Paul DeCamp, Member of the Firm in the Employment, Labor & Workforce Management practice, in the firm’s Washington, DC office, was quoted in Law360 Employment Authority, in “Workplace Arbitration Gets Renewed Scrutiny in Biden Era,” by Jon Steingart. (Read the full version – subscription required.)
Following is an excerpt:
President Joe Biden faces pressure from worker advocates to make good on a promise to clamp down on arbitration agreements that keep workers from litigating wage and hour claims in court. ...
[I]n Waffle House v. EEOC, [the Supreme Court] held that an employee's arbitration agreement couldn't stand in the way of the U.S. Equal Employment Opportunity Commission taking an employer to court to carry out the agency's statutory mandate to vindicate a public interest.
Paul DeCamp, a former administrator of the DOL's Wage and Hour Division who advises employers as co-chair of Epstein Becker Green's wage and hour practice group, said plaintiffs attorneys may appreciate the Department of Labor filing an amicus brief backing their legal arguments. But he questioned whether they would welcome the agency to file enforcement actions on behalf of their clients because there would be no way for them to collect attorney fees.

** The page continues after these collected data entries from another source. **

(** * CodeChatEditor.mjs: the client side of the CodeChat Editor

    A shallow embedding of the pure parts of [client/src/CodeChatEditor.mjs]
    (rendering of classified source into HTML, extraction of the editor
    contents back into (indent, delimiter, contents) triples, the indent
    editor's input filter, the save request and [escapeHTML]), and the
    properties of them that the specification states.

    JavaScript strings are modelled as [string]: the code below looks only
    at the characters [&], [<], [>], space, line feed and carriage return and
    treats every other code unit alike.  A JavaScript exception is the
    [Raise] outcome of the [result] type. *)

From Stdlib Require Import Strings.String Strings.Ascii Lists.List Bool.
From Stdlib Require Import Arith.PeanoNat ZArith Lia Numbers.DecimalString.
Import ListNotations.
Open Scope string_scope.

(** ** The fragment of JavaScript the file relies on *)
Module JS.

Definition LF : ascii := "010"%char.
Definition CR : ascii := "013"%char.
Definition DQ : ascii := "034"%char.

(** One-character strings for the characters that a string literal of
    this file cannot hold. *)
Definition nl : string := String LF "".
Definition cr : string := String CR "".
Definition dq : string := String DQ "".

(** The values a delimiter variable holds: [null], a number (the sentinel
    [-2]) or a string. *)
Inductive value : Type :=
| Null
| Num (z : Z)
| Str (s : string).

(** [a === b] on these values. *)
Definition strict_eq (a b : value) : bool :=
  match a, b with
  | Null, Null => true
  | Num x, Num y => Z.eqb x y
  | Str s, Str t => String.eqb s t
  | _, _ => false
  end.

(** [typeof v === "string"]. *)
Definition is_string (v : value) : bool :=
  match v with
  | Str _ => true
  | _ => false
  end.

(** The conversion a template literal [`${v}`] applies. *)
Definition to_string (v : value) : string :=
  match v with
  | Null => "null"
  | Num z => NilZero.string_of_int (Z.to_int z)
  | Str s => s
  end.

(** [`${n}`] for a number that holds a line count. *)
Definition nat_to_string (n : nat) : string :=
  NilZero.string_of_uint (Nat.to_uint n).

(** Exceptions and the outcome of a call that may raise one. *)
Inductive error : Type :=
| TypeError
| SyntaxError.

Inductive result (A : Type) : Type :=
| Ok (a : A)
| Raise (e : error).
Arguments Ok {A} a.
Arguments Raise {A} e.

Definition bind {A B : Type} (r : result A) (k : A -> result B) : result B :=
  match r with
  | Ok a => k a
  | Raise e => Raise e
  end.

(** [arr.join("")]. *)
Definition join (arr : list string) : string := String.concat "" arr.

(** [" ".repeat(n)] and its like. *)
Fixpoint repeat (s : string) (n : nat) : string :=
  match n with
  | 0 => ""
  | S k => s ++ repeat s k
  end.

(** [s.replaceAll(pat, rep)] for a string pattern and a replacement that
    holds no [$]: matches are found left to right and do not overlap;
    [skip] counts the characters of the current match still to be
    dropped.  The empty pattern matches before every character and at the
    end. *)
Fixpoint replaceAll_from (skip : nat) (pat rep s : string) : string :=
  match s with
  | "" =>
      match skip, pat with
      | 0, "" => rep
      | _, _ => ""
      end
  | String c rest =>
      match skip with
      | S k => replaceAll_from k pat rep rest
      | 0 =>
          if prefix pat s then
            match pat with
            | "" => rep ++ String c (replaceAll_from 0 pat rep rest)
            | String _ pat' =>
                rep ++ replaceAll_from (String.length pat') pat rep rest
            end
          else String c (replaceAll_from 0 pat rep rest)
      end
  end.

"If an individual brings a claim in court, the employer moves to compel arbitration, and the court grants that motion, it doesn't seem likely that plaintiff's counsel will want the Department of Labor, which would not be bound by the arbitration agreement, to bring an action on behalf of that individual plaintiff," DeCamp said. "If that were to happen, then that would cut the plaintiff's counsel out of economic recovery."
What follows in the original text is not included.